What you need to do
Your answer should be the lines below from the one with "(** ** Outside collaborators" to the one with "(** [mccrypto.AESCipher]: a", both included, given again exactly and with nothing added.
(Data records begins)
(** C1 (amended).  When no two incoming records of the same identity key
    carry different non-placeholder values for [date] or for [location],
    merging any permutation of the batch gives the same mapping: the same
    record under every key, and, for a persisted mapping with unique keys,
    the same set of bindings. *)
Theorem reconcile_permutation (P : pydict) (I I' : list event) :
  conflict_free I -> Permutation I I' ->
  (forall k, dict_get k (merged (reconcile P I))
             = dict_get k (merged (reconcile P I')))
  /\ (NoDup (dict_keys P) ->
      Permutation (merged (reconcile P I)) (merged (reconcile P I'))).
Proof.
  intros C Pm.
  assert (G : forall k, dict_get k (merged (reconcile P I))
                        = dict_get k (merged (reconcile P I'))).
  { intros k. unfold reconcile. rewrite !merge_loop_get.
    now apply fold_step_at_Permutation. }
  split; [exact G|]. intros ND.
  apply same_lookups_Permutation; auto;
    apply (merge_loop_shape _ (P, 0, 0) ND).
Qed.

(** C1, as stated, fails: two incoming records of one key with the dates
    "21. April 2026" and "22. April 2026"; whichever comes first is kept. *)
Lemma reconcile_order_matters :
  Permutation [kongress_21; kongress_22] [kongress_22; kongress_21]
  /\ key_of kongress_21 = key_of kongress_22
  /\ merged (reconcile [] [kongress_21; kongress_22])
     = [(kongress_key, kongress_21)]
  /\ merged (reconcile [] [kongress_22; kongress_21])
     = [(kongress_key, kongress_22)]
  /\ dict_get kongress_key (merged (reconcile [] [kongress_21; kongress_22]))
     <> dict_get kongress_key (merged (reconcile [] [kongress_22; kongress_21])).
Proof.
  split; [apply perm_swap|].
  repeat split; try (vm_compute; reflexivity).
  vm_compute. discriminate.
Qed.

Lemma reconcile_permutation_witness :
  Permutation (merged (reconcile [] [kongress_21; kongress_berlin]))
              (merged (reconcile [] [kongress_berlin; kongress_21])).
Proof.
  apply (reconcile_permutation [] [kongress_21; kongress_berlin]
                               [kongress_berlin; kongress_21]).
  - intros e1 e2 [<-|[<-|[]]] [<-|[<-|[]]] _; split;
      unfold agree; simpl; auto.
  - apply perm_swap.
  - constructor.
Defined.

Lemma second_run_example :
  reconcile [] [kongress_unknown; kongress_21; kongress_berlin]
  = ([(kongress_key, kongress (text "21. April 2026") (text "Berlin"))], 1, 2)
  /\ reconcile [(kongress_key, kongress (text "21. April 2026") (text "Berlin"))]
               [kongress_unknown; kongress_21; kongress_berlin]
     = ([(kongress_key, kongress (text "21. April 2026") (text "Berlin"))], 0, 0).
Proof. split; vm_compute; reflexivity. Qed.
(Data records ends)
(Data records begins)
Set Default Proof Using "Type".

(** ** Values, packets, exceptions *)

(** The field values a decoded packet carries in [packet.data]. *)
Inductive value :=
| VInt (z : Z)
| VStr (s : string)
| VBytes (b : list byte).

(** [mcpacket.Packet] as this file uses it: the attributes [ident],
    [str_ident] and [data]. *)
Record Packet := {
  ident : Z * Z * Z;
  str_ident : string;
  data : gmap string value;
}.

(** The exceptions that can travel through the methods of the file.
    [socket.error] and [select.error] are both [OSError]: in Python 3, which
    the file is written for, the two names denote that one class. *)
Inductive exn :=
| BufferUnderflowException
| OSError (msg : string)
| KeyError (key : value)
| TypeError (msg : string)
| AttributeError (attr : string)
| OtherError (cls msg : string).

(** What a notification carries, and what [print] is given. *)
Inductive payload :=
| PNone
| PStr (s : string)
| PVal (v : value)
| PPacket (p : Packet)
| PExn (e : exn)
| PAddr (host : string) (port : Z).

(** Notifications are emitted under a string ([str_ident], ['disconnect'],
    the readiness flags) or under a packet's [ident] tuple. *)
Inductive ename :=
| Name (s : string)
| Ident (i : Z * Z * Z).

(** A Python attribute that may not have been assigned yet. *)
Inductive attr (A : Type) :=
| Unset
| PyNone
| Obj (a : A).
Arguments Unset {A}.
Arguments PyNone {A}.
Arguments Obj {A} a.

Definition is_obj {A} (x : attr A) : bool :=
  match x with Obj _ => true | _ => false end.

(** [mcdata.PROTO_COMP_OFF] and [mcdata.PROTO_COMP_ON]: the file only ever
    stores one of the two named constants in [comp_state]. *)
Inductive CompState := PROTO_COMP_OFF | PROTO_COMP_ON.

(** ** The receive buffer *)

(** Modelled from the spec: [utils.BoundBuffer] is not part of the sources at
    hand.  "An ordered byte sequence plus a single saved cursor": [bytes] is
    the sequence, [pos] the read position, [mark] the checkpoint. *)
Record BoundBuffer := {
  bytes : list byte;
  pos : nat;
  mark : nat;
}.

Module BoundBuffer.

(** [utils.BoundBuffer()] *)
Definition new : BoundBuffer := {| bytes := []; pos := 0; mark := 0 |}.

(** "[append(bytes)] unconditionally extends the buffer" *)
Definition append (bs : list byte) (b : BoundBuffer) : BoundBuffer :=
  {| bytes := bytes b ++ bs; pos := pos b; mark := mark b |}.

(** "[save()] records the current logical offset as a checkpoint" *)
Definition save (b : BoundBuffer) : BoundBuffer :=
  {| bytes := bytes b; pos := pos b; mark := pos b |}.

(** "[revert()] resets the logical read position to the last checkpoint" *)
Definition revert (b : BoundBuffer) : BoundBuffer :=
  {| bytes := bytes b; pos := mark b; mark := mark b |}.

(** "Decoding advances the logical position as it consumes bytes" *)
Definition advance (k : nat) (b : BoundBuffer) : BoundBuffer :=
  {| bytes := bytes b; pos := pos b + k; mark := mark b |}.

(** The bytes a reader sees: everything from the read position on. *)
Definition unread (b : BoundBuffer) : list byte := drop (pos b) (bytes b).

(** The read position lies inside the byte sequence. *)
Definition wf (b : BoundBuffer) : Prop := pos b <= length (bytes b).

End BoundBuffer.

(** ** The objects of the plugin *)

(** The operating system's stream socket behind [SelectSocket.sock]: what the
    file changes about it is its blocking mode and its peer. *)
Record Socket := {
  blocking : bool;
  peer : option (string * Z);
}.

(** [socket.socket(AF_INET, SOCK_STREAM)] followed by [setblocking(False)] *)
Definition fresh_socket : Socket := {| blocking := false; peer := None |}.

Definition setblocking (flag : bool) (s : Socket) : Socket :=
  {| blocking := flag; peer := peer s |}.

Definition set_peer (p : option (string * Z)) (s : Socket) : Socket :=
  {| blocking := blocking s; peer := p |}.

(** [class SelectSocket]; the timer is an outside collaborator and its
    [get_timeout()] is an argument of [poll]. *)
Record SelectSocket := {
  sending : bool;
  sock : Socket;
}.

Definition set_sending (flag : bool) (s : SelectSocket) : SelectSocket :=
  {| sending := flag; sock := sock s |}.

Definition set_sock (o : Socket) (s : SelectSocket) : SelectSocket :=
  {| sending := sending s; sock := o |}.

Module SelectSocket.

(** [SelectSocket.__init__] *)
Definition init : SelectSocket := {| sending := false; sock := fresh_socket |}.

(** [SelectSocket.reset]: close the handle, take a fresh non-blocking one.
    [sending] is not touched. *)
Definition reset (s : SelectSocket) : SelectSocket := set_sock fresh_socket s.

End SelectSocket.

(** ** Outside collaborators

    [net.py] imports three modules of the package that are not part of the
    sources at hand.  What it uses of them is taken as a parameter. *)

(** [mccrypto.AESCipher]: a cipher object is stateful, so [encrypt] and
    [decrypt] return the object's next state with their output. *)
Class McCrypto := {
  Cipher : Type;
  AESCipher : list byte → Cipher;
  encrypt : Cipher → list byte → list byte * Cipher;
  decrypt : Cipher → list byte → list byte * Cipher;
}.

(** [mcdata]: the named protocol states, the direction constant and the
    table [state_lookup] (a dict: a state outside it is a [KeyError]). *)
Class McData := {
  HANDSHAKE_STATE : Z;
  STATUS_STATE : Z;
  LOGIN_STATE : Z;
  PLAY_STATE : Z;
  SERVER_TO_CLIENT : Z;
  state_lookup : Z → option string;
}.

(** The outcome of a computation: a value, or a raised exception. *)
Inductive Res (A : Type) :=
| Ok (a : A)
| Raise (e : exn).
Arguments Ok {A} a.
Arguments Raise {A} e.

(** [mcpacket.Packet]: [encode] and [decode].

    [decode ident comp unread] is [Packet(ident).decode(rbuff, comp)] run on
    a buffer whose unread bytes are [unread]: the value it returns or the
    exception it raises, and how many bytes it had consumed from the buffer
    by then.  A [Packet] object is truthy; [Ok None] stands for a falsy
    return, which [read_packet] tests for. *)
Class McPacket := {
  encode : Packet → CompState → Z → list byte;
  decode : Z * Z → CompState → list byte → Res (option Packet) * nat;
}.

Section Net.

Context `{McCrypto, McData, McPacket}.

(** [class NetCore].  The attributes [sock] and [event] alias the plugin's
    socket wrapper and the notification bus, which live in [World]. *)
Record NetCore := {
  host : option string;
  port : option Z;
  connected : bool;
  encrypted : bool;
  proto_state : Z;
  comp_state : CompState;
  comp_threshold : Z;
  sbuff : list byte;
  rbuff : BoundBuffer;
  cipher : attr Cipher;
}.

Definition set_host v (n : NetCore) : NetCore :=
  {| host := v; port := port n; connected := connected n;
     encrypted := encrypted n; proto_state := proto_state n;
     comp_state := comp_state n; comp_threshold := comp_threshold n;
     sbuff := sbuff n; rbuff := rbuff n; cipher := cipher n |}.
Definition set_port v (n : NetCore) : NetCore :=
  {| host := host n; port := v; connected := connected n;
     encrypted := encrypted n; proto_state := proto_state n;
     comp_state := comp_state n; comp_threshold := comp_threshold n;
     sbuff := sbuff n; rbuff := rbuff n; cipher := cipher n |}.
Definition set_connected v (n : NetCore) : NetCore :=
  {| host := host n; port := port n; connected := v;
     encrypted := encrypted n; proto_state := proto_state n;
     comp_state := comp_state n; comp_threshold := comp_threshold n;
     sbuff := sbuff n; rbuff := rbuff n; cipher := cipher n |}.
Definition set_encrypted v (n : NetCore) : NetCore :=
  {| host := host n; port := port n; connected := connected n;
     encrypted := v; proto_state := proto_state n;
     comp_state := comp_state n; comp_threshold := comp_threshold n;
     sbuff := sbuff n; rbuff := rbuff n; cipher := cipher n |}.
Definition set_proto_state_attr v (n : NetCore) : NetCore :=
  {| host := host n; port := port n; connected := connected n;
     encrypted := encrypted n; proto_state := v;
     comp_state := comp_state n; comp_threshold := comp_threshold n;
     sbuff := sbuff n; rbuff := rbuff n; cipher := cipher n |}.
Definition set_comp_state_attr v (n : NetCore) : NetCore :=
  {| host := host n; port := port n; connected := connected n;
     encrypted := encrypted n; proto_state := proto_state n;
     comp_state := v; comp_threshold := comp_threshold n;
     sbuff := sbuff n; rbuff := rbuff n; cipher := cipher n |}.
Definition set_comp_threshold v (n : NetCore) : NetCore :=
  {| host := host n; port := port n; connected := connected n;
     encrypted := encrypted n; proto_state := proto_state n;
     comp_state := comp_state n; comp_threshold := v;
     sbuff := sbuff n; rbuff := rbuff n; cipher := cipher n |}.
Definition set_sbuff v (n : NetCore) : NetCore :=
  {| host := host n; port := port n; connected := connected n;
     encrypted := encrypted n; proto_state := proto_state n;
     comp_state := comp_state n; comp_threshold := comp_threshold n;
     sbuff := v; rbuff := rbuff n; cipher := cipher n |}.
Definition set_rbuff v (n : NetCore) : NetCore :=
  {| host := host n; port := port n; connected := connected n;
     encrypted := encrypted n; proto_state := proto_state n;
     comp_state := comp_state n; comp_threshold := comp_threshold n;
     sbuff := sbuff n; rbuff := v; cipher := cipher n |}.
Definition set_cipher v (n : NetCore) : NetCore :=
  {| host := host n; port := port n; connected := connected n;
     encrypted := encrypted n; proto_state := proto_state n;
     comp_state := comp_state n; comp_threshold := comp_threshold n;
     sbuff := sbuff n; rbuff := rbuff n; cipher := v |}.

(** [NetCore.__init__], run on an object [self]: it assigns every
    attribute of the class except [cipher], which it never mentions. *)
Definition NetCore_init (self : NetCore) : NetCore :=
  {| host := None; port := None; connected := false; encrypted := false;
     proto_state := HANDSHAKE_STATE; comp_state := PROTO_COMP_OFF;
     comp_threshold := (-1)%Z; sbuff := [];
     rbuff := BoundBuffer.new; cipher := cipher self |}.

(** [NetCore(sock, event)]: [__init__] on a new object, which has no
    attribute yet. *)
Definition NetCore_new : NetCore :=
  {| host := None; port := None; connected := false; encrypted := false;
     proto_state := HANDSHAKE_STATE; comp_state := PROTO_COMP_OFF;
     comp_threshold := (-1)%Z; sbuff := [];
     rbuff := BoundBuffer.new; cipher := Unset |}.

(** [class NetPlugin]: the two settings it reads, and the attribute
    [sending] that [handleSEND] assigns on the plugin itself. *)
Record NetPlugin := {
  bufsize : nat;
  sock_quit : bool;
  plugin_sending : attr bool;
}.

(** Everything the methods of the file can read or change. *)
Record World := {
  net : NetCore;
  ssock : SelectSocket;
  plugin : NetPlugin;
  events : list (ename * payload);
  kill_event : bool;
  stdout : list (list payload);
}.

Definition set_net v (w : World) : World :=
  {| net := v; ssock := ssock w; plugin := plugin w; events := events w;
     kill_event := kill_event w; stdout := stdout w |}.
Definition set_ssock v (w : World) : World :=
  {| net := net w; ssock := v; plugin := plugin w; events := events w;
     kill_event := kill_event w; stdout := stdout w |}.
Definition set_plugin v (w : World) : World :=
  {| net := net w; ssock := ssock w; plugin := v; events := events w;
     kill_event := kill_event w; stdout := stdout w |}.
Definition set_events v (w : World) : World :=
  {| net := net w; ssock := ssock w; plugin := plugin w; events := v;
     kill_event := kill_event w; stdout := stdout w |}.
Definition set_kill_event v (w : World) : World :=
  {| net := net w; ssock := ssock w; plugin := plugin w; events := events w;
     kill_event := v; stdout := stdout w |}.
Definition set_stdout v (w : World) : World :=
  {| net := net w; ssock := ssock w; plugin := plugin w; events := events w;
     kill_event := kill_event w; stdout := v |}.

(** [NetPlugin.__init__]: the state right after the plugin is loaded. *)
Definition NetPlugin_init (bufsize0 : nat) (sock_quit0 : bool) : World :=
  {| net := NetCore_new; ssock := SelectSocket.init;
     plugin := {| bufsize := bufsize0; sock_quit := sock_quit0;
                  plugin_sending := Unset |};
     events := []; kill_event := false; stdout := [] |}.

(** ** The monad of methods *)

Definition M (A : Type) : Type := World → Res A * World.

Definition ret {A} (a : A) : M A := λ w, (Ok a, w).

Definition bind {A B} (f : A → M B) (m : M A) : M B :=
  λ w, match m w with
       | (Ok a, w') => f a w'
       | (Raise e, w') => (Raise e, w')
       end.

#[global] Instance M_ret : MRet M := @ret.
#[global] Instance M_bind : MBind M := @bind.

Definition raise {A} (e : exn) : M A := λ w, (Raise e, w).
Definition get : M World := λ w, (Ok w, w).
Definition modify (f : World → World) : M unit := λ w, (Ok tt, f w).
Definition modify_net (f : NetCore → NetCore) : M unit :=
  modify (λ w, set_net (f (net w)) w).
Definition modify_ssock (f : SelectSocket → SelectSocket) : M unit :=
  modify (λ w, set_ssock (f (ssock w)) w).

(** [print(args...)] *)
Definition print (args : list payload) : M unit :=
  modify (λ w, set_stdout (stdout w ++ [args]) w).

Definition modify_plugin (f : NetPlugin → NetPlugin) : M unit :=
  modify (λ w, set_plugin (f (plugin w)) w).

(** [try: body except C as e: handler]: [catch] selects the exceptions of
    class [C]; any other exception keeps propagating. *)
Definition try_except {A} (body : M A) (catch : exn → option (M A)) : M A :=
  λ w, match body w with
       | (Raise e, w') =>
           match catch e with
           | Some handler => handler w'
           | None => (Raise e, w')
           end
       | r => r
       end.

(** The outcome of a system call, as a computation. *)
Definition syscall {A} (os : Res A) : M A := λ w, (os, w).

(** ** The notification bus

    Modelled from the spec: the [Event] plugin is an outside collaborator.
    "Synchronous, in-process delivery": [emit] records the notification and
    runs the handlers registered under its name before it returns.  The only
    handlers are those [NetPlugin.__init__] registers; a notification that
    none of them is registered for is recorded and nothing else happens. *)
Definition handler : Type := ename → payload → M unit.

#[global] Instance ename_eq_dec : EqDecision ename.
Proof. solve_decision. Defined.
(Data records ends)
Answer for this exercise
(** ** Outside collaborators

    [net.py] imports three modules of the package that are not part of the
    sources at hand.  What it uses of them is taken as a parameter. *)

(** [mccrypto.AESCipher]: a cipher object is stateful, so [encrypt] and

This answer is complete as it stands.